Baby’s Sex – To know or not to know (poll)

BabyFor my mom, the sex of the first baby was very important. Where she grew up (in Iran, ages ago), first born sons brought a lot of pride to the family and even in those old days, there were many ways to discover the sex of the baby.

Only when I got pregnant for the first time, I learned about all those beliefs and traditions:

  • If you are pretty during your pregnancy, it means you will have a boy (because girls take away your beauty)
  • If you hold your necklace with your wedding ring hanging from it and the ring moves in circles, you will have a girl
  • If you touch your nose after someone sprinkles salt on your head (without your knowledge), you will have a boy (because he will grow a mustache under his nose), but if you touch your eyebrows, you will have a girl

It was so funny, I thought back then I could do a PhD thesis on the beliefs surrounding the sex of babies.

Somehow, my story was a bit more complicated. Everyone said I had a boy (because of my head, my butt and my beautiful hair during the pregnancy) and I never argued. When I had the first ultrasound, I asked the doctor about the sex of my baby, but he could not tell, because it was too early or the position was not comfortable or something.

For about 7 months, I thought I had a boy, not that it mattered, until one weekend, I went to visit a relative and met her mom, who was an old woman from Iraq. She walked up to me, touched my belly and asked me “Would you like to know what you have?” I smiled. I “knew” I had a boy, but I was curious to discover another traditional way to tell.

“Sure”, I said.

“You have a girl”, she said confidently.

“How do you know?” I asked her.

“I was a midwife in Iraq and I can tell by your belly button. I helped deliver thousands or babies and I’ve never been wrong”.

I went home smiling. There was a conflict between all the other predictions (boy) and the Iraqi midwife’s (girl).

UltrasoundTwo weeks later, I went to the hospital, thinking my water had broken. The woman who did the ultrasound thought my baby was too big, which could indicate a developmental problem.

“Would you like to know the babies’ sex?” she asked.

“Sure”, I said, curious to know what modern medicine would predict.

“You have a girl”, she said. I did not know what to think.

However, the doctor was not very happy with that technician’s measurements and said to me, “Come back tomorrow. The other technician here is very professional and I would like her do the measurements again. By the way, if she says it’s a girl, it will be accurate”.

So I came the next day, hoping the measurements were not accurate and my baby was not too big. The other technician said everything looked fine and “Yes, you have a baby girl”.

After almost 8 months of thinking I had a boy, I had to come to terms with the idea that I had a girl (which did not take too long, because I was happy either way).

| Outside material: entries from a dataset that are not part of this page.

Lemma preserves_bind {A B} (I : St Data -> Prop) (m : M Data A) (k : A -> M Data B) :
  preserves I m -> (forall a, preserves I (k a)) -> preserves I (bind m k).
Proof.
  intros Hm Hk s H. unfold bind. specialize (Hm s H).
  destruct (m s) as [s' [a|e]]; cbn in *; [apply Hk|]; assumption.
Qed.

Lemma preserves_var {A} (I : St Data -> Prop) ds v (k : DataArray Data -> M Data A) :
  (forall a, preserves I (k a)) -> preserves I (bind (var ds v) k).
Proof.
  intros Hk. apply preserves_bind; [|exact Hk].
  unfold var. destruct (_ !! _); [apply preserves_ret|apply preserves_raise].
Qed.

(** A dialog hands the answer of the user to the rest of the script. *)
Lemma preserves_ask_folder {A} (I : St Data -> Prop) t (k : option string -> M Data A) :
  (forall s, I s -> I (record (EvFolderDialog t (get_folder_path user t)) s)) ->
  preserves I (k (get_folder_path user t)) ->
  preserves I (bind (ask_folder user t) k).
Proof. intros Hr Hk s H. unfold bind, ask_folder. apply Hk, Hr, H. Qed.

Lemma preserves_ask_save {A} (I : St Data -> Prop) t (k : option string -> M Data A) :
  (forall s, I s -> I (record (EvSaveDialog t (get_save_path user t)) s)) ->
  preserves I (k (get_save_path user t)) ->
  preserves I (bind (ask_save user t) k).
Proof. intros Hr Hk s H. unfold bind, ask_save. apply Hk, Hr, H. Qed.

Lemma quiet_extern {A} err (ev : Exc A -> Event Data) r : preserves (quiet err) (extern ev r).
Proof.
  intros s [Hs He]. rewrite (extern_silenced _ _ _ Hs). split; assumption.
Qed.

Lemma quiet_open err p e : preserves (quiet err) (open_mfdataset lib p e).
Proof. intros s H. unfold open_mfdataset. apply quiet_extern, H. Qed.

Lemma quiet_to_netcdf err ds p e enc : preserves (quiet err) (to_netcdf lib ds p e enc).
Proof.
  unfold to_netcdf. apply preserves_bind; [apply quiet_extern|].
  intros f s H. exact H.
Qed.

Lemma quiet_print err msg : preserves (quiet err) (@print Data msg).
Proof. intros s H. exact H. Qed.

(** Splits an invariant of the script into one goal per call. *)
Ltac through_script :=
  repeat match goal with
    | |- preserves _ (bind (ask_folder _ _) _) => apply preserves_ask_folder
    | |- preserves _ (bind (ask_save _ _) _) => apply preserves_ask_save
    | |- preserves _ (bind (var _ _) _) => apply preserves_var; intros ?
    | |- preserves _ (bind _ _) => apply preserves_bind; [|intros ?]
    | |- preserves _ (if ?b then _ else _) => destruct b eqn:?
    | |- preserves _ (raise _) => apply preserves_raise
    | |- preserves _ (ret _) => apply preserves_ret
    end.

Lemma quiet_do_generate_indices err : preserves (quiet err) (do_generate_indices user lib).
Proof.
  unfold do_generate_indices. cbv zeta.
  through_script;
    first [ apply quiet_open | apply quiet_to_netcdf | apply quiet_extern
          | intros s H; exact H ].
Qed.


Lemma pipeline_with_indicator_block s :
  do_generate_indices user lib s = pipeline_with user lib indicator_block s.
Proof.
  unfold do_generate_indices, pipeline_with, bind, ask_folder, ask_save.
  destruct (truthy (get_folder_path user "Select input folder")); cbn [negb]; [|reflexivity].
  destruct (truthy (get_save_path user "Select output file")); cbn [negb]; [|reflexivity].
  destruct (open_mfdataset _ _ _) as [s1 [ds0|e]]; [|reflexivity].
  destruct (resample_mean _ _ _ _) as [s2 [ds|e]]; [|reflexivity].
  cbn [exec_block exec_stmt eval_args eval_arg indicator_block locals ds_out].
  unfold bind, var, ret, raise.
  destruct (data_vars ds !! "pr") as [pr|]; [|reflexivity].
  repeat match goal with
  | |- context [call ?f ?a ?k ?s] =>
      destruct (call f a k s) as [? [?|?]]; [|reflexivity]; cbn [locals ds_out lookup_local String.eqb Ascii.eqb Bool.eqb]
  | |- context [data_vars ds !! ?v] =>
      destruct (data_vars ds !! v) as [?|]; [|reflexivity]
  end.
  reflexivity.
Qed.
(** * NEO / swiftllm: request lifecycle and batch composition

    A shallow embedding of [swiftllm/structs.py]: the [Request] life cycle
    ([update_output], [__getstate__], [__setstate__]), the incremental cost
    accumulator [BatchPerfData] and the categorised [SubBatch] with its
    finalisation [set_model_forward_args].

    Python integers are [Z]; Python floats are binary64 numbers ([float],
    the primitive IEEE 754 type, rounding to nearest even as CPython does);
    Python lists are [list]s whose [append] adds at the end and whose [pop]
    removes the last element.  Request objects live in a heap and are named
    by references, so that a list naming one object twice is visible.  The
    list of output ids of a request is an object too, which two requests
    can hold in common ([create_request] keeps the list it is given): a
    [sharing] says which requests hold one list, and [append] reaches all
    of them.  Prompt lists are never changed in place by this code.
    Assertions are enabled (no [-O]).

    Of [evaluation/server.py] the file embeds the choice [start_server]
    makes from the server name and the arguments it computes for the
    engine; of [swiftllm/engine_config.py] the derived sizes. *)

From Stdlib Require Import Ascii String.
From Stdlib Require Import ZArith List Bool Lia QArith Floats.
From Stdlib Require Import FunctionalExtensionality.
From Equations Require Import Equations.
Import ListNotations.

Set Implicit Arguments.
Open Scope Z_scope.

(** ** Exceptions and outcomes *)

Inductive exn : Set :=
| AssertionError
| AttributeError
| IndexError.

Inductive outcome (A : Type) : Type :=
| Ret (a : A)
| Raise (e : exn).

Arguments Ret {A} a.
Arguments Raise {A} e.


(** ** Objects *)

(** A reference names one [Request] object. *)
Definition ref := nat.

(** [StepOutput(token_id, request)] *)
Record StepOutput : Set := { token_id : Z; request : ref }.
(** * pdf-renamer: the traversal and rename engine of [pdfrenamer/main.py]

    A shallow embedding of [rename] and [rename_file] and the properties
    of the walk, the single-file processor and the collision-safe renamer.

    Python strings are Rocq strings (byte strings: [str.lower] is modelled
    on the ASCII letters).  The filesystem is an association list from the
    path spellings that exist to their kind, in on-disk order, so that
    directory listings have an order.  Paths are compared as spelled: the
    model has no links and resolves no [.] or [..].  Effects are explicit:
    a computation takes the filesystem and gives an outcome, the new
    filesystem and the events it emitted (log lines, calls to the
    collaborators, calls to [os.rename]). *)

From Stdlib Require Import Ascii.
From stdpp Require Import base list strings pretty gmap.

(** ** Python strings *)

Module Str.

Definition lower_ascii (c : ascii) : ascii :=
  let n := nat_of_ascii c in
  if (65 <=? n) && (n <=? 90) then ascii_of_nat (n + 32) else c.

(** [s.lower()] *)
Fixpoint lower (s : string) : string :=
  match s with
  | EmptyString => EmptyString
  | String c s' => String (lower_ascii c) (lower s')
  end.

(** [s.endswith(suffix)] *)
Definition endswith (s suffix : string) : bool :=
  let n := String.length s in
  let m := String.length suffix in
  (m <=? n) && bool_decide (String.substring (n - m) m s = suffix).

(** [s[len(prefix):]] when [s.startswith(prefix)] *)
Fixpoint strip_prefix (prefix s : string) : option string :=
  match prefix, s with
  | EmptyString, _ => Some s
  | String c p, String d s' =>
      if decide (c = d) then strip_prefix p s' else None
  | String _ _, EmptyString => None
  end.

(** [c in s] *)
Fixpoint contains (c : ascii) (s : string) : bool :=
  match s with
  | EmptyString => false
  | String d s' => bool_decide (c = d) || contains c s'
  end.

(** [bool(s)] *)
Definition truthy (s : string) : bool :=
  match s with EmptyString => false | _ => true end.

(** [sep.join(l)] *)
Fixpoint join (sep : string) (l : list string) : string :=
  match l with
  | [] => ""
  | [s] => s
  | s :: l' => s +:+ sep +:+ join sep l'
  end.

Definition quote : string := String (ascii_of_nat 34) EmptyString.
Definition nl_tab : string :=
  String (ascii_of_nat 10) (String (ascii_of_nat 9) EmptyString).
Definition nl_space : string :=
  String (ascii_of_nat 10) (String (ascii_of_nat 32) EmptyString).

End Str.

(** ** Exceptions, outcomes, events *)

(** The exceptions the code raises itself or meets; all are subclasses of
    Python's [Exception], so [except Exception] catches each of them.
    [Exception] stands for whatever a collaborator (the resolver, the
    filename builder) raises. *)
Inductive exn :=
| UnboundLocalError (var : string)
| ValueError (msg : string)
| TypeError (msg : string)
| OSError (msg : string)
| Exception (msg : string).

(** [str(e)] *)
Definition exn_str (e : exn) : string :=
  match e with
  | UnboundLocalError v =>
      "cannot access local variable '" +:+ v
        +:+ "' where it is not associated with a value"
  | ValueError m | TypeError m | OSError m | Exception m => m
  end.

(** What a call into a collaborator gives back. *)
Inductive call (A : Type) :=
| Returns (a : A)
| Throws (e : exn).
Arguments Returns {A} a.
Arguments Throws {A} e.

Inductive outcome (A : Type) :=
| Return (a : A)
| Raise (e : exn)
| OutOfFuel.
Arguments Return {A} a.
Arguments Raise {A} e.
Arguments OutOfFuel {A}.

Inductive level := ERROR | INFO.

Definition metadata_dict := list (string * string).

Inductive event :=
| Log (lvl : level) (msg : string)
| PrintTraceback
| CallCheckFormat (format : string)
| CallResolver (file : string)
| CallBuildFilename (md : metadata_dict) (format : string) (tags : list string)
| CallOsRename (src dst : string).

In the evening, I called my mom and said on the phone with lots of excitement, “Mom, I had another ultrasound today and I have a baby girl”.

And my mum replied, “Never mind. It’s not so bad”.

I always knew my mom thought that having a first son was the best thing. Her first was a girl and in the culture she grew up in having a first daughter was a sign of weakness (I am so happy I was not born then and there).

I think that more than having a first son, which is a tradition of cultures that puts the responsibility on the first born to take care of the family and his aging parents, the desire to have children from both sexes is greater. When my first was born, I did not mind at all about the sex. With the second pregnancy, I wanted it to be a different sex to allow me to experience both sexes.

Knowing your babies’ sex is a debate that I hear many times. Some say it does not matter, that it cannot be changed anyway and it needs to be a surprise, just like nature meant it to be. Others say it is better to know in advance. For them, you cannot change it anyway, so it is better to know and prepare for yourself. If it is what you wanted, cool, you can be happy months before. If not, you can prepare yourself and get used to the idea.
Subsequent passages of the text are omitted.